Con el foco de atención puesto en la inflación, cuyo registro de febrero se conocerá este martes (los pronósticos apuntan a que rondará el 4%), el gobierno apunta a fortalecer el fideicomiso que busca sostener los precios locales del trigo. El objetivo es frenar la suba de ese insumo de gran cantidad de alimentos de la canasta básica.

Para ello se usarán los fondos derivados de un incremento en los derechos de exportación de la harina y aceite de soja, que subirían hasta emparejar el 33% que paga el grano sin procesar. La decisión ya está tomada y el primer paso fue el cierre del registro donde se asientan las declaraciones juradas de exportación, que se resolvió el fin de semana. En la práctica, ello implica que se suspenden todas las ventas al exterior hasta que se implemente el nuevo marco arancelario.

El incremento de dos puntos porcentuales en el impuesto (hasta ahora pagan un arancel de 31%) dejaría al Estado unos U$S 400 millones anuales. Sin embargo, en el gobierno juran que el objetivo no es mejorar las cuentas fiscales sino volcar ese dinero para fortalecer el fideicomiso que se lanzó hace algunos días “a los efectos de permitir un abastecimiento a precios razonables”, según dice la resolución que lo creó. A ese fondo deben colaborar las empresas exportadoras de trigo y maíz, sea en grano o en harina, para subsidiar la parte de la producción destinada al mercado interno.

Una alternativa bajo estudio es que lo obtenido por el incremento de las retenciones a la harina y aceite de soja pase a un nuevo fondo con el cual el Estado tome a su cargo la compra de trigo y asegure su venta a molineros a precios más económicos. El formato definitivo está siendo estudiado por la Secretaría de Comercio Interior.

La iniciativa, de todas maneras, está destinada a provocar ruido entre los industriales y productores agropecuarios. Ya dieron a conocer su disconformidad algunos dirigentes de la oposición, como Horacio Rodríguez Larreta, y hasta del Frente de Todos, como Omar Perotti, gobernador de Santa Fe. No es casual la posición de Perotti: en esa provincia están radicadas gran parte de las empresas procesadoras y exportadoras de los derivados de soja. Para aquietar los resquemores y desactivar protestas como la de la siempre inquieta Mesa de Enlace, la vocera presidencial, Gabriela Cerruti, salió a aclarar este lunes que «se están estudiando una cantidad de medidas (pero) ninguna de ellas es la suba de la retención a la producción de maíz, la soja o el trigo».

En el último mes, el precio del trigo experimentó una fuerte alza de casi 40% en los mercados internacionales. En Chicago, tomado como parámetro a nivel global, el valor de la tonelada pasó de U$S 285 a mediados de febrero a los U$S 400 de esta semana.

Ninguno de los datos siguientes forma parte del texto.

(* ===== verification/StateMachine.v ===== *)
(** server/statemachine.go: the replicated state machine. It is written against
    the interface of the storage engine it calls, and its theorems are proved
    against that interface's laws. *)

From S2P Require Import Prelude Bytes GoIO Memtable Layers.

(** ** The engine, as the state machine sees it *)

(** The operations of storage.Engine that statemachine.go calls. [None] is a
    run-time panic; the list of numbers feeds the skiplist's random heights. *)
Class KVEngine (E : Type) := {
  kv_Put : E -> bytes -> bytes -> list N -> option (option error * E);
  kv_Delete : E -> bytes -> list N -> option (option error * E);
  kv_Get : E -> bytes -> result (option bytes);
  kv_SnapshotEntries : E -> result (gmap bytes bytes);
  kv_Reset : E -> list (bytes * bytes * list N) -> bool -> option (option error * E)
}.

(** What they promise: [kv_rep e m] says that a healthy engine [e] holds the map
    [m]; [kv_may] are the writes the engine's capacity is sized for. A call on a
    healthy engine returns, and without an error it has its effect. *)
Class KVSpec (E : Type) {KV : KVEngine E} := {
  kv_rep : E -> gmap bytes bytes -> Prop;
  kv_may : kvEntry -> Prop;
  kv_Put_spec e m k v rs : kv_rep e m -> kv_may (mkEntry k v false) ->
    exists err e', kv_Put e k v rs = Some (err, e') /\ (err = None -> kv_rep e' (<[k := v]> m));
  kv_Delete_spec e m k rs : kv_rep e m -> kv_may (mkEntry k [] true) ->
    exists err e', kv_Delete e k rs = Some (err, e') /\ (err = None -> kv_rep e' (delete k m));
  kv_Get_spec e m k : kv_rep e m -> kv_Get e k = Ok (m !! k);
  kv_SnapshotEntries_spec e m : kv_rep e m -> kv_SnapshotEntries e = Ok m;
  kv_Reset_spec e m m' xs absent : kv_rep e m -> fst <$> xs ≡ₚ map_to_list m' ->
    Forall (fun x => kv_may (mkEntry x.1.1 x.1.2 false)) xs ->
    exists err e', kv_Reset e xs absent = Some (err, e') /\ (err = None -> kv_rep e' m')
}.

(** ** encoding/gob *)

(** Encoding and decoding of one type: what is encoded is decoded to itself, and
    a stream is never empty (it starts with a type description). *)
Class Gob (A : Type) := {
  gob_Encode : A -> option bytes;
  gob_Decode : bytes -> option A;
  gob_roundtrip a b : gob_Encode a = Some b -> gob_Decode b = Some a;
  gob_nonempty a b : gob_Encode a = Some b -> b <> []
}.

(** ** Commands *)

Record Command := mkCommand {
  c_Op : bytes;
  c_Key : bytes;
  c_Value : bytes;
  c_ClientID : bytes;
  c_Seq : N
}.

(** What is serialized into a Raft snapshot; the map of sequence numbers can be
    nil after a decode. *)
Record snapshotState := mkSnapshotState {
  st_Data : gmap bytes bytes;
  st_LastSeq : option (gmap bytes N)
}.

Definition gobErr : error := Errorf (str "gob").

Section commands.
Context {GC : Gob Command}.

Definition encodeCommand (c : Command) : sum error bytes :=
  match gob_Encode c with Some b => inr b | None => inl gobErr end.

Definition decodeCommand (b : bytes) : sum error Command :=
  match gob_Decode b with Some c => inr c | None => inl gobErr end.

End commands.

(** ** The state machine *)

Section machine.
Context {E : Type} {KV : KVEngine E} {GS : Gob snapshotState}.

Record stateMachine := mkSM {
  sm_engine : E;
  sm_lastSeq : gmap bytes N
}.

Definition newStateMachine (engine : E) : stateMachine := mkSM engine ∅.

(** m[k] of a map to uint64. *)
Definition seq_of (m : gmap bytes N) (k : bytes) : N := default 0%N (m !! k).

(** The test for a retry that was applied already. *)
Definition duplicate (lastSeq : gmap bytes N) (c : Command) : bool :=
  negb (bytes_eqb (c_ClientID c) []) && (0 <? c_Seq c)%N && (c_Seq c <=? seq_of lastSeq (c_ClientID c))%N.

(** fmt.Errorf("unknown op %q", c.Op), for an op of printable characters other than
    quotes and backslashes, which %q would escape. *)
Definition unknownOp (op : bytes) : error := Errorf (str "unknown op " ++ [x22] ++ op ++ [x22]).

Definition apply (sm : stateMachine) (c : Command) (rs : list N) : option (option error * stateMachine) :=
  if duplicate (sm_lastSeq sm) c then Some (None, sm)
  else
    '(err, e) ←
      (if bytes_eqb (c_Op c) (str "put") then kv_Put (sm_engine sm) (c_Key c) (c_Value c) rs
       else if bytes_eqb (c_Op c) (str "delete") then kv_Delete (sm_engine sm) (c_Key c) rs
       else Some (Some (unknownOp (c_Op c)), sm_engine sm));
    match err with
    | Some er => Some (Some er, mkSM e (sm_lastSeq sm))
    | None =>
        Some (None, mkSM e (if bytes_eqb (c_ClientID c) [] then sm_lastSeq sm
                            else <[c_ClientID c := c_Seq c]> (sm_lastSeq sm)))
    end.

Definition get (sm : stateMachine) (key : bytes) : result (option bytes) := kv_Get (sm_engine sm) key.

Definition snapshot (sm : stateMachine) : result bytes :=
  let* data := kv_SnapshotEntries (sm_engine sm) in
  match gob_Encode (mkSnapshotState data (Some (sm_lastSeq sm))) with
  | Some b => Ok b
  | None => Err gobErr
  end.

(** restore; [order] is the order in which Reset's range visits the decoded map,
    with the random heights of each put. *)
Definition restore (sm : stateMachine) (snap : bytes) (order : gmap bytes bytes -> list (bytes * bytes * list N))
    (absent : bool) : option (option error * stateMachine) :=
  match gob_Decode snap with
  | None => Some (Some gobErr, sm)
  | Some st =>
      '(err, e) ← kv_Reset (sm_engine sm) (order (st_Data st)) absent;
      match err with
      | Some er => Some (Some er, mkSM e (sm_lastSeq sm))
      | None => Some (None, mkSM e (default ∅ (st_LastSeq st)))
      end
  end.

End machine.
Arguments stateMachine E : clear implicits.

(** ** Specification *)

(** The abstract state: the key-value map and the last sequence numbers. *)
Definition kvstate : Type := gmap bytes bytes * gmap bytes N.

Definition valid_op (c : Command) : Prop := c_Op c = str "put" \/ c_Op c = str "delete".

(** The write a command stands for. *)
Definition command_entry (c : Command) : kvEntry :=
  if bytes_eqb (c_Op c) (str "put") then mkEntry (c_Key c) (c_Value c) false else mkEntry (c_Key c) [] true.

Definition spec_apply (s : kvstate) (c : Command) : kvstate :=
  if duplicate s.2 c then s
  else (apply_entry (command_entry c) s.1,
        if bytes_eqb (c_ClientID c) [] then s.2 else <[c_ClientID c := c_Seq c]> s.2).

Section refinement.
Context {E : Type} {KV : KVEngine E} {KS : KVSpec E} {GS : Gob snapshotState}.

Definition sm_rep (sm : stateMachine E) (s : kvstate) : Prop := kv_rep (sm_engine sm) s.1 /\ sm_lastSeq sm = s.2.

Lemma apply_spec sm s c rs :
  sm_rep sm s -> valid_op c -> kv_may (command_entry c) ->
  exists err sm', apply sm c rs = Some (err, sm') /\ (err = None -> sm_rep sm' (spec_apply s c)).
Proof.
  intros [Hr Hs] Hv Hm. unfold apply, spec_apply. rewrite Hs. destruct (duplicate s.2 c).
  { do 2 eexists. split; [done|]. intros _. by split. }
  unfold command_entry in *. destruct Hv as [Hop|Hop]; rewrite Hop in *; simpl in *.
  - destruct (kv_Put_spec (sm_engine sm) s.1 (c_Key c) (c_Value c) rs Hr Hm) as (err & e' & -> & He). simpl.
    destruct err; do 2 eexists; (split; [done|]); [done|]. intros _. by split; [apply He|].
  - destruct (kv_Delete_spec (sm_engine sm) s.1 (c_Key c) rs Hr Hm) as (err & e' & -> & He). simpl.
    destruct err; do 2 eexists; (split; [done|]); [done|]. intros _. by split; [apply He|].
Qed.

(** Commands one after the other, each with the random heights of its put, as
    long as they return nil. *)
Fixpoint apply_all (sm : stateMachine E) (cs : list (Command * list N)) : option (option error * stateMachine E) :=
  match cs with
  | [] => Some (None, sm)
  | (c, rs) :: cs =>
      '(err, sm) ← apply sm c rs;
      match err with Some er => Some (Some er, sm) | None => apply_all sm cs end
  end.

Lemma apply_all_spec sm s cs :
  sm_rep sm s -> Forall (fun x => valid_op x.1 /\ kv_may (command_entry x.1)) cs ->
  exists err sm', apply_all sm cs = Some (err, sm') /\ (err = None -> sm_rep sm' (foldl spec_apply s (fst <$> cs))).
Proof.
  revert sm s. induction cs as [|[c rs] cs IH]; intros sm s Hr Hall; [by do 2 eexists|].
  apply Forall_cons in Hall as [[Hv Hm] Hall]. cbn [apply_all].
  destruct (apply_spec sm s c rs Hr Hv Hm) as (err & sm1 & -> & H1). cbn [mbind option_bind].
  destruct err; [by do 2 eexists|]. apply IH; [by apply H1|done].
Qed.

(** The state machine implements its specification on any engine that satisfies
    the interface: a sequence of put and delete commands either stops at an
    engine error or leaves the machine with exactly the map and the sequence
    numbers of the specification, and reads return the values of that map. *)
Theorem state_machine_refines sm s cs :
  sm_rep sm s -> Forall (fun x => valid_op x.1 /\ kv_may (command_entry x.1)) cs ->
  exists err sm', apply_all sm cs = Some (err, sm') /\
    (err = None -> sm_rep sm' (foldl spec_apply s (fst <$> cs)) /\
       forall k, get sm' k = Ok ((foldl spec_apply s (fst <$> cs)).1 !! k)).
Proof.
  intros Hr Hall. destruct (apply_all_spec sm s cs Hr Hall) as (err & sm' & E' & H). exists err, sm'. split; [done|].
  intros He. specialize (H He). split; [done|]. intros k. apply kv_Get_spec, H.
Qed.

(** [order] visits every pair of the map once. *)
Definition is_order (order : gmap bytes bytes -> list (bytes * bytes * list N)) : Prop :=
  forall m, fst <$> order m ≡ₚ map_to_list m.

(** C23. A snapshot carries the whole state: what one machine serializes, another
    restores (whatever it held before) to the same key-value map and the same
    sequence numbers, so later retries are recognised by the restored machine
    too. *)
Theorem snapshot_restore sm s b sm2 s2 order absent :
  sm_rep sm s -> sm_rep sm2 s2 -> is_order order -> (forall k v, s.1 !! k = Some v -> kv_may (mkEntry k v false)) ->
  snapshot sm = Ok b ->
  exists err sm', restore sm2 b order absent = Some (err, sm') /\ (err = None -> sm_rep sm' s).
Proof.
  intros [Hr Hs] [Hr2 _] Ho Hm. unfold snapshot, restore. rewrite (kv_SnapshotEntries_spec _ _ Hr). cbn [rbind].
  destruct (gob_Encode _) as [b'|] eqn:Eg; [|done]. intros [= <-]. rewrite (gob_roundtrip _ _ Eg). cbn [st_Data st_LastSeq default].
  destruct (kv_Reset_spec (sm_engine sm2) s2.1 s.1 (order s.1) absent Hr2 (Ho s.1)) as (err & e' & -> & He).
  - apply Forall_forall. intros [[k v] rs] Hx. simpl. apply Hm. apply elem_of_map_to_list. rewrite <-(Ho s.1).
    apply list_elem_of_fmap. by exists (k, v, rs).
  - simpl. destruct err; do 2 eexists; (split; [done|]); [done|]. intros _. split; [by apply He|done].
Qed.

End refinement.

(** ** At most once *)

(** A command of a client that numbers its requests. *)
Definition numbered (c : Command) : Prop := c_ClientID c <> [] /\ (0 < c_Seq c)%N.

Definition request_id (c : Command) : bytes * N := (c_ClientID c, c_Seq c).

(** The commands of a log that take effect. *)
Fixpoint executed (lastSeq : gmap bytes N) (cs : list Command) : list Command :=
  match cs with
  | [] => []
  | c :: cs =>
      if duplicate lastSeq c then executed lastSeq cs
      else c :: executed (if bytes_eqb (c_ClientID c) [] then lastSeq else <[c_ClientID c := c_Seq c]> lastSeq) cs
  end.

La preocupación oficial, tal como dio a conocer Tiempo en su edición impresa del último domingo, es que el impacto de la guerra en Ucrania (quinto en el ranking de países exportadores de trigo en todo el mundo) potencie la ya de por sí delicada situación local, en la que la suba de los alimentos viene siendo la locomotora de la inflación. En los últimos días, el precio del pan volvió a subir y en algunos barrios ya se paga 300 pesos el kilo. Un ejemplo: en la segunda semana del mes, la consultora LCG midió aumentos de 1,6% en los alimentos minoristas, pero al enfocarse en el sector panificados la suba se triplicó a 4,8%.

Desde el sector sindical salieron a respaldar los intentos por ponerle coto a los aumentos de precios. Héctor Daer, secretario general de la CGT, dijo este martes que “las retenciones equilibran el precio de los alimentos en la Argentina; hay que buscar un equilibrio entre la mesa de los argentinos y lo que está sucediendo en el mundo. Estamos frente a una guerra que desacomoda todos los precios de los commodities. El problema es cuando esos precios se trasladan al mercado doméstico y afectan sobremanera la mesa de los argentinos».